Keywords: sepsis, coagulopathy, ROTEM, Toll-like receptor, microRNA
INTRODUCTION
Sepsis is a clinical syndrome caused by a dysregulated host inflammatory response secondary to infection (1) and often characterized by marked systemic inflammation and coagulation activation, the two key components inextricably linked in sepsis leading to gross clotting dysfunction, a condition termed sepsis-induced coagulopathy (SIC) (2–6).
Under normal condition, tissue factor (TF), a potent initiator of the extrinsic coagulation cascade, binds factor VII to form the tenase complex leading to factor X activation, thrombin and fibrin generation, and thrombus development (7). Antithrombin III (ATIII) is a potent inhibitor of activated factor X and thrombin and functions to prevent further activation of coagulant proteases. Effective clot resolution is achieved by activation of the fibrinolytic system and balanced by plasminogen activator inhibitor-1 (PAI-1) (8, 9). In sepsis, TF production is markedly increased by intravascular cells under inflammatory conditions and consequently leads to a profound increase in systemic procoagulant activities (10–12). Persistent procoagulant activation may lead to exhaustion of clotting factors and platelets, and development of a consumptive coagulopathy (3). Further impacting this is reduced ATIII, and inefficient removal of fibrin deposition due to suppression of fibrinolysis by PAI-1 (13, 14).
Toll-like receptors (TLRs), an essential part of host innate immunity, play a pivotal role in initial pathogen recognition and subsequent inflammatory responses. TLRs can also sense host endogenous molecules known as danger-associated molecular patterns or DAMPs (5).
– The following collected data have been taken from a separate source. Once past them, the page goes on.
(** One slot of the tick. *)
Lemma tick_slot hole L Q s cpu mask j :
  sched_inv hole L Q s → slot_ok j = true →
  wp (t ← get_task (Some j);
      if negb (bool_decide (name t = None)) && (state t =? TASK_STATE_BLOCKED)
         && (0 <? sleep_ticks t) then
        upd_task (Some j) (λ x, x <| sleep_ticks := sleep_ticks x - 1 |>) ;;
        if sleep_ticks t - 1 =? 0 then
          sched_make_ready_locked (Some j) ;;
          t ← get_task (Some j);
          mret (if (rq_cpu t <? SCHED_MAX_CPUS) && negb (rq_cpu t =? cpu)
                then Z.lor mask (Z.shiftl 1 (rq_cpu t)) else mask)
        else mret mask
      else mret mask)
     (λ _ s', (∃ Q', sched_inv hole L Q' s') ∧ sheld s' = sheld s ∧ cur_task s' = cur_task s ∧
        task_eff s s' j ticked) s.
Proof.
  intros Hi Hj. wp_step. apply wp_get_task; [done|]. fold (named (tk s j)). fold (ticking (tk s j)).
  unfold task_eff, ticked. destruct (ticking (tk s j)) eqn:Ht.
  2: { apply wp_ret. split; [by exists Q|]. do 2 (split; [done|]). intros k. by case_decide; subst. }
  apply andb_true_iff in Ht as Ht'. destruct Ht' as [[_ Hb]%andb_true_iff _]. apply Z.eqb_eq in Hb.
  wp_step. apply wp_upd_task; [done|]. set (f := λ t : task, t <| sleep_ticks := sleep_ticks t - 1 |>).
  match goal with |- wp ?m ?R _ => change (wp m R (s <| tasks := <[j := f (tk s j)]> (tasks s) |>)) end.
  set (s1 := s <| tasks := _ |>).
  assert (sched_inv hole L Q s1) as Hi1 by (by apply inv_quiet).
  assert (task_eff s s1 j f) as He1 by (by apply task_eff_upd).
  assert (tk s1 j = f (tk s j)) as Htk1 by (unfold s1; by rewrite tk_upd, decide_True).
  destruct (sleep_ticks (tk s j) - 1 =? 0).
  - wp_step. eapply wp_mono; [apply (blocked_readied hole L Q s1 j); try done; unfold st; by rewrite Htk1|].
    intros _ s2 ((Q2 & Hi2) & Hh2 & Hc2 & He2). wp_step. apply wp_get_task; [done|]. apply wp_ret.
    split; [by exists Q2|]. split; [done|]. split; [done|]. intros k. rewrite (He2 k). specialize (He1 k).
    destruct (decide (k = j)) as [->|]; [by rewrite Htk1|done].
  - apply wp_ret. split; [by exists Q|]. done.
Qed.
We have recently discovered that significant amount of host cellular miRNAs and extracellular vesicles are released into the blood circulation in sepsis and that certain extracellular (ex) miRNAs including miR-146a-5p can function as DAMPs and drive inflammation via a TLR7-dependent pathway (15–18). Finally, stimulation of TLR2 induces PAI-1 expression and increased fibrin deposition in lung microvasculature (19) and bacterial DNA (CpG)-activated TLR9 signaling induces TF expression in endothelial cells (20).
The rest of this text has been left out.